(Records from a dataset)
########

(** * Stock scanner dashboard: a shallow embedding of [src/app.py]

    The development follows the layout of the program: the numeric helpers
    Python provides ([int], [round], [str], number formatting), the sheet
    parser, the fetch cache, the position-sizing annotation of [/api/data],
    the JSON file store, and the two trade trackers (covered calls and stock
    positions) with their summaries.

    Conventions of the embedding.
    - Python numbers are exact rationals ([Q]); binary64 rounding and the
      non-finite floats are outside the model.  Concrete examples use values
      on which binary64 arithmetic is exact or far from a rounding boundary.
    - A Python dict with a fixed set of keys is a record; a key read with
      [d.get(k, default)] is an [option] field, a key that may hold [None]
      is an [option] inside it.  The header-keyed stock rows are finite maps.
    - Code that can raise returns [option] (or a response type with an error
      constructor); module-level mutable state is passed explicitly. *)

From Stdlib Require Import QArith Qround Qabs Qminmax ZArith String Ascii List
  Lia Lqa.
From stdpp Require Import gmap strings list fin_maps pretty sorting.
(** X19. On the store, adding a bookmark whose url is not in the list
    and removing that url again returns with the manager as it was and
    with the store holding its list: the world is as it was when the key
    was in the store, and where the key was absent the store now holds
    the empty list. *)
Theorem reading_add_then_remove_restores now bookmark (w : World Api) :
  onStore w ->
  exists_ (bm_url bookmark) (manager w) = false ->
  exists w',
    remove query removeEntry (bm_url bookmark)
      (worldOf (add query addEntry now bookmark w))
    = ReadingList.Returned w'
    /\ manager w' = manager w
    /\ readingList (host w') = None
    /\ storage (host w') = Resolved (Some (items (manager w)))
    /\ (forall present, storage (host w) = Resolved (Some present) -> w' = w)
    /\ (storage (host w) = Resolved None ->
        items (manager w) = [] /\ storage (host w') = Resolved (Some [])).
Proof.
  intros Hon Hex. rewrite (add_onStore now bookmark w Hon), Hex. simpl.
  rewrite remove_onStore by apply (onStore_stored (Some _)). simpl.
  assert (filter (fun item => item_url item <> bm_url bookmark)
            (items (manager w)
             ++ [mkItem (bm_url bookmark) (bm_title bookmark) (bm_url bookmark)
                   None now])
          = items (manager w)) as ->.
  { rewrite filter_app, filter_cons. simpl.
    rewrite decide_False by (intros H; by apply H).
    rewrite filter_nil, app_nil_r.
    apply filter_other_urls_absent. by apply exists_false in Hex. }
  eexists. split; [reflexivity|]. simpl.
  apply onStore_inv in Hon as (stored & ->). simpl.
  split; [done|]. split; [done|]. split; [done|]. split.
  - intros present [= ->]. done.
  - intros [= ->]. done.
Qed.

(** X20. While the host's reading list is in use, neither [save] nor
    [add] nor [remove] writes the key-value store, however the host's
    calls settle. *)
Theorem reading_api_mode_leaves_store_alone now bookmark url (w : World Api) api :
  usesChromeAPI (manager w) = true ->
  readingList (host w) = Some api ->
  save w = w
  /\ storage (host (worldOf (add query addEntry now bookmark w))) = storage (host w)
  /\ storage (host (worldOf (remove query removeEntry url w))) = storage (host w).
Proof.
  destruct w as [[rl store] [its uses]]. simpl. intros -> ->.
  assert (Hload : forall w' : World Api,
            storage (host (worldOf (load query w'))) = storage (host w')).
  { intros [[rl' store'] m']. unfold load, loadFromStorage. simpl.
    destruct rl' as [a|]; [destruct (query a)|]; destruct store'; done. }
  split; [reflexivity|]. unfold add, remove. simpl. split.
  - destruct (addEntry (bm_title bookmark) (bm_url bookmark) api); [|done].
    by rewrite Hload.
  - destruct (removeEntry url api); [|done]. by rewrite Hload.
Qed.

(** X21. Without a host reading list and with a store that rejects,
    [load] throws and changes nothing; [add] of a url that is not in the
    list throws as well, yet the list in memory already holds the new
    item, and [remove] throws with the list in memory already
    filtered. *)
Theorem reading_on_rejecting_store now bookmark url (w : World Api) :
  readingList (host w) = None ->
  storage (host w) = Rejected ->
  usesChromeAPI (manager w) = false ->
  load query w = ReadingList.Threw w
  /\ (exists_ (bm_url bookmark) (manager w) = false ->
      exists w',
        add query addEntry now bookmark w = ReadingList.Threw w'
        /\ host w' = host w
        /\ items (manager w') =
             items (manager w)
             ++ [mkItem (bm_url bookmark) (bm_title bookmark) (bm_url bookmark)
                   None now])
  /\ exists w',
       remove query removeEntry url w = ReadingList.Threw w'
       /\ host w' = host w
       /\ items (manager w') = filter (fun item => item_url item <> url) (items (manager w)).
Proof.
  destruct w as [[rl store] [its uses]]. simpl. intros -> -> ->.
  split; [reflexivity|]. split.
  - intros Hex. unfold add. simpl. rewrite Hex. eexists. by split.
  - eexists. by split.
Qed.

End ReadingListFacts.

Lemma reading_add_on_store_witness :
  ReadingList.onStore freshStoreWorld
  /\ ReadingList.onStore onStoreWorld
  /\ ReadingList.add sampleQuery sampleAddEntry 1000 favX freshStoreWorld
     = ReadingList.Returned onStoreWorld
  /\ ReadingList.items
       (ReadingList.manager
          (ReadingList.worldOf
             (ReadingList.add sampleQuery sampleAddEntry 2000 favY onStoreWorld)))
     = [itemX; ReadingList.mkItem "https://y.example/" "Y" "https://y.example/" None 2000]
  /\ ReadingList.add sampleQuery sampleAddEntry 3000 favX onStoreWorld
     = ReadingList.Returned onStoreWorld.
Proof.
  assert (Hfresh : ReadingList.onStore freshStoreWorld).
  { split; [done|]. split; [done|]. by exists None. }
  assert (Hon : ReadingList.onStore onStoreWorld).
  { split; [done|]. split; [done|]. by exists (Some [itemX]). }
  destruct (reading_add_on_store sampleQuery sampleAddEntry 1000 1500 favX
              freshStoreWorld Hfresh) as (w0 & Hadd0 & _).
  destruct (reading_add_on_store sampleQuery sampleAddEntry 2000 2500 favY
              onStoreWorld Hon) as (w1 & Hadd1 & _ & _ & Hitems1 & _).
  split; [exact Hfresh|]. split; [exact Hon|]. split; [reflexivity|]. split.
  - rewrite Hadd1. simpl. rewrite Hitems1. reflexivity.
  - reflexivity.
Defined.

Lemma reading_remove_on_store_witness :
  ReadingList.onStore onStoreWorld
  /\ ReadingList.onStore freshStoreWorld
  /\ ReadingList.remove sampleQuery sampleRemoveEntry "https://x.example/" onStoreWorld
     = ReadingList.Returned
         (ReadingList.mkWorld (ReadingList.mkHost None (Resolved (Some [])))
            (ReadingList.mkManager [] false))
  /\ ReadingList.remove sampleQuery sampleRemoveEntry "https://x.example/" freshStoreWorld
     = ReadingList.Returned
         (ReadingList.mkWorld (ReadingList.mkHost None (Resolved (Some [])))
            (ReadingList.mkManager [] false)).
Proof.
  assert (Hfresh : ReadingList.onStore freshStoreWorld).
  { split; [done|]. split; [done|]. by exists None. }
  assert (Hon : ReadingList.onStore onStoreWorld).
  { split; [done|]. split; [done|]. by exists (Some [itemX]). }
  destruct (reading_remove_on_store sampleQuery sampleRemoveEntry "https://x.example/"
              onStoreWorld Hon) as (w' & Hremove & _).
  destruct (reading_remove_on_store sampleQuery sampleRemoveEntry "https://x.example/"
              freshStoreWorld Hfresh) as (w'' & Hremove' & _).
  split; [exact Hon|]. split; [exact Hfresh|]. split; reflexivity.
Defined.

Lemma reading_add_then_remove_restores_witness :
  ReadingList.onStore onStoreWorld
  /\ ReadingList.exists_ (bm_url favY) (ReadingList.manager onStoreWorld) = false
  /\ ReadingList.remove sampleQuery sampleRemoveEntry (bm_url favY)
       (ReadingList.worldOf
          (ReadingList.add sampleQuery sampleAddEntry 2000 favY onStoreWorld))
     = ReadingList.Returned onStoreWorld
  /\ ReadingList.onStore freshStoreWorld
  /\ ReadingList.exists_ (bm_url favY) (ReadingList.manager freshStoreWorld) = false
  /\ ReadingList.remove sampleQuery sampleRemoveEntry (bm_url favY)
       (ReadingList.worldOf
          (ReadingList.add sampleQuery sampleAddEntry 2000 favY freshStoreWorld))
     = ReadingList.Returned
         (ReadingList.mkWorld (ReadingList.mkHost None (Resolved (Some [])))
            (ReadingList.mkManager [] false)).
Proof.
  assert (Hfresh : ReadingList.onStore freshStoreWorld).
  { split; [done|]. split; [done|]. by exists None. }
  assert (Hon : ReadingList.onStore onStoreWorld).
  { split; [done|]. split; [done|]. by exists (Some [itemX]). }
  assert (Hex : ReadingList.exists_ (bm_url favY) (ReadingList.manager onStoreWorld)
                = false) by reflexivity.
  assert (Hex' : ReadingList.exists_ (bm_url favY)
                   (ReadingList.manager freshStoreWorld) = false) by reflexivity.
  destruct (reading_add_then_remove_restores sampleQuery sampleAddEntry
              sampleRemoveEntry 2000 favY onStoreWorld Hon Hex)
    as (w1 & Hback & _ & _ & _ & Hsame & _).
  destruct (reading_add_then_remove_restores sampleQuery sampleAddEntry
              sampleRemoveEntry 2000 favY freshStoreWorld Hfresh Hex')
    as (w2 & Hback' & _).
  split; [exact Hon|]. split; [exact Hex|].
  split; [rewrite Hback; f_equal; exact (Hsame [itemX] eq_refl)|].
  split; [exact Hfresh|]. split; [exact Hex'|]. reflexivity.
Defined.

Lemma reading_api_mode_leaves_store_alone_witness :
  ReadingList.usesChromeAPI (ReadingList.manager onApiWorld) = true
  /\ ReadingList.storage
       (ReadingList.host
          (ReadingList.worldOf
             (ReadingList.add sampleQuery sampleAddEntry 2000 favY onApiWorld)))
     = Resolved None
  /\ ReadingList.urls
       (ReadingList.manager
          (ReadingList.worldOf
             (ReadingList.add sampleQuery sampleAddEntry 2000 favY onApiWorld)))
     = ["https://x.example/"; "https://y.example/"].
Proof.
  assert (Huses : ReadingList.usesChromeAPI (ReadingList.manager onApiWorld) = true)
    by reflexivity.
  destruct (reading_api_mode_leaves_store_alone sampleQuery sampleAddEntry
              sampleRemoveEntry 2000 favY "https://x.example/" onApiWorld _
              Huses eq_refl) as (_ & Hadd & _).
  split; [exact Huses|]. split; [exact Hadd|]. reflexivity.
Defined.

Lemma reading_on_rejecting_store_witness :
  ReadingList.load sampleQuery brokenStoreWorld = ReadingList.Threw brokenStoreWorld
  /\ ReadingList.exists_ (bm_url favY) (ReadingList.manager brokenStoreWorld) = false
  /\ ReadingList.add sampleQuery sampleAddEntry 2000 favY brokenStoreWorld
     = ReadingList.Threw
         (ReadingList.mkWorld (ReadingList.mkHost None Rejected)
            (ReadingList.mkManager
               [itemX;
                ReadingList.mkItem "https://y.example/" "Y" "https://y.example/" None 2000]
               false)).
Proof.
  destruct (reading_on_rejecting_store sampleQuery sampleAddEntry sampleRemoveEntry
              2000 favY "https://x.example/" brokenStoreWorld eq_refl eq_refl eq_refl)
    as (Hload & _ & _).
  split; [exact Hload|]. split; reflexivity.
Defined.
(** X10.  What a search can end with.  [UnboundLocalError] leaves the
    view exactly when the arguments are refused, and no other exception
    ever leaves it.  When the view returns, the arguments were accepted and
    the answer is one of four: 200 with the username and the pattern of the
    request and the matches, 400 with "Invalid username", 500 with
    "Information could not be retrieved from Github", or 500 with "Your
    request could not be processed".  The answer 400 with "Bad or missing
    parameter" is never returned, and an answer that reports an error
    carries no matches. *)
Theorem search_outcomes post_data w :
  ((∃ e, (search_arguments P post_data w).1 = Raise e)
   ↔ (search P github post_data w).1 = Raise UnboundLocalError)
  ∧ (∀ e, (search P github post_data w).1 = Raise e → e = UnboundLocalError)
  ∧ (∀ body status,
       (search P github post_data w).1 = Return (body, status) →
       ∃ username pattern,
         search_arguments P post_data w = (Return (username, pattern), w)
         ∧ ((∃ urls, status = 200 ∧ body = success_body username pattern urls)
            ∨ (status = 400 ∧ body = error_body 400 "Invalid username")
            ∨ (status = 500
               ∧ body
                 = error_body 500 "Information could not be retrieved from Github")
            ∨ (status = 500
               ∧ body = error_body 500 "Your request could not be processed"))).
Proof.
  pose proof (search_arguments_world P post_data w) as Hw.
  destruct (search_arguments P post_data w) as [[[username pattern]|e] w1] eqn:Ha;
    simpl in Hw; subst w1.
  2:{ rewrite (search_arguments_refused P github post_data e w) by by rewrite Ha.
      simpl. split; [|split].
      - split; [done|]. intros _. by exists e.
      - by intros e' [= <-].
      - done. }
  assert (∃ body status,
            (search P github post_data w).1 = Return (body, status)
            ∧ ((∃ urls, status = 200 ∧ body = success_body username pattern urls)
               ∨ (status = 400 ∧ body = error_body 400 "Invalid username")
               ∨ (status = 500
                  ∧ body
                    = error_body 500 "Information could not be retrieved from Github")
               ∨ (status = 500
                  ∧ body = error_body 500 "Your request could not be processed")))
    as (body & status & Hs & Hcases).
  { rewrite (search_after_arguments P github _ _ _ _ Ha).
    destruct (search_matching P github username pattern w) as [[urls|e] w2] eqn:Hm.
    - eexists _, _. split; [done|]. left. by exists urls.
    - apply search_matching_raises in Hm as [(-> & _)|[(-> & _)|Hown]].
      + eexists _, _. split; [done|]. right; left. done.
      + eexists _, _. split; [done|]. right; right; left. done.
      + destruct e; try done; (eexists _, _; split; [done|]);
          right; right; right; done. }
  rewrite Hs. simpl. split; [|split].
  - split; [by intros [e He]|done].
  - done.
  - intros body' status' [= <- <-]. by exists username, pattern.
Qed.
(** * A dating-application core: scoring engine and match reconciliation

    Shallow embedding of [project/utils.py], [project/models.py],
    [project/engine.py], [project/storage.py] and [project/main.py], and
    what is proved of them.

    Reading conventions.
    - Python [int] is [Z]; [uuid.UUID] is a 128-bit number, [N];
      [datetime] is a number of ticks, [Z]; [date] is a record.
    - Python [float] is an implementation of the interface [PyFloat]
      below, which has two instances: [Binary64] (IEEE-754 double
      precision, the machine type of CPython, computed by the primitive
      floats and specified by [SpecFloat]) and [Exact] (the real numbers,
      where no operation rounds or overflows).  The program is written once
      and read at either instance.  Statements about formulas and orders
      are proved at [Exact]; statements about exceptions, infinities and
      NaN are proved at [Binary64]; statements that do not depend on the
      arithmetic are proved for every instance.
    - Exceptions are values of [result]: [float(n)] of an [int] that does
      not fit raises [OverflowError], a division by [0.0] raises
      [ZeroDivisionError].
    - [date.today()], [now()], [gen_uuid()] and [random.random()] read the
      environment; their results are explicit arguments.
    - dictionaries are [gmap]s; the loops over [values()] below only look
      for the existence of an entry, so the iteration order is immaterial.
    - [InMemoryDB] is the record of the users, the swipes and the
      matches; the other five dictionaries, which no method reads, are the
      record [Collections].
    - objects are values, except where a method writes to an object that
      another object holds: the photos of a profile are references into a
      store of Photo objects. *)

From Stdlib Require Import Floats.
From Stdlib Require Import ZArith Reals Lra Lia List Sorted.
From stdpp Require Import gmap strings list.
From stdpp Require Import pretty.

########

(TASK DIRECTIONS): With the line containing "- objects are" as the first, output each line through the final line of the entries above, exactly.

(RESPONSE):
    - objects are values, except where a method writes to an object that
      another object holds: the photos of a profile are references into a
      store of Photo objects. *)

From Stdlib Require Import Floats.
From Stdlib Require Import ZArith Reals Lra Lia List Sorted.
From stdpp Require Import gmap strings list.
From stdpp Require Import pretty.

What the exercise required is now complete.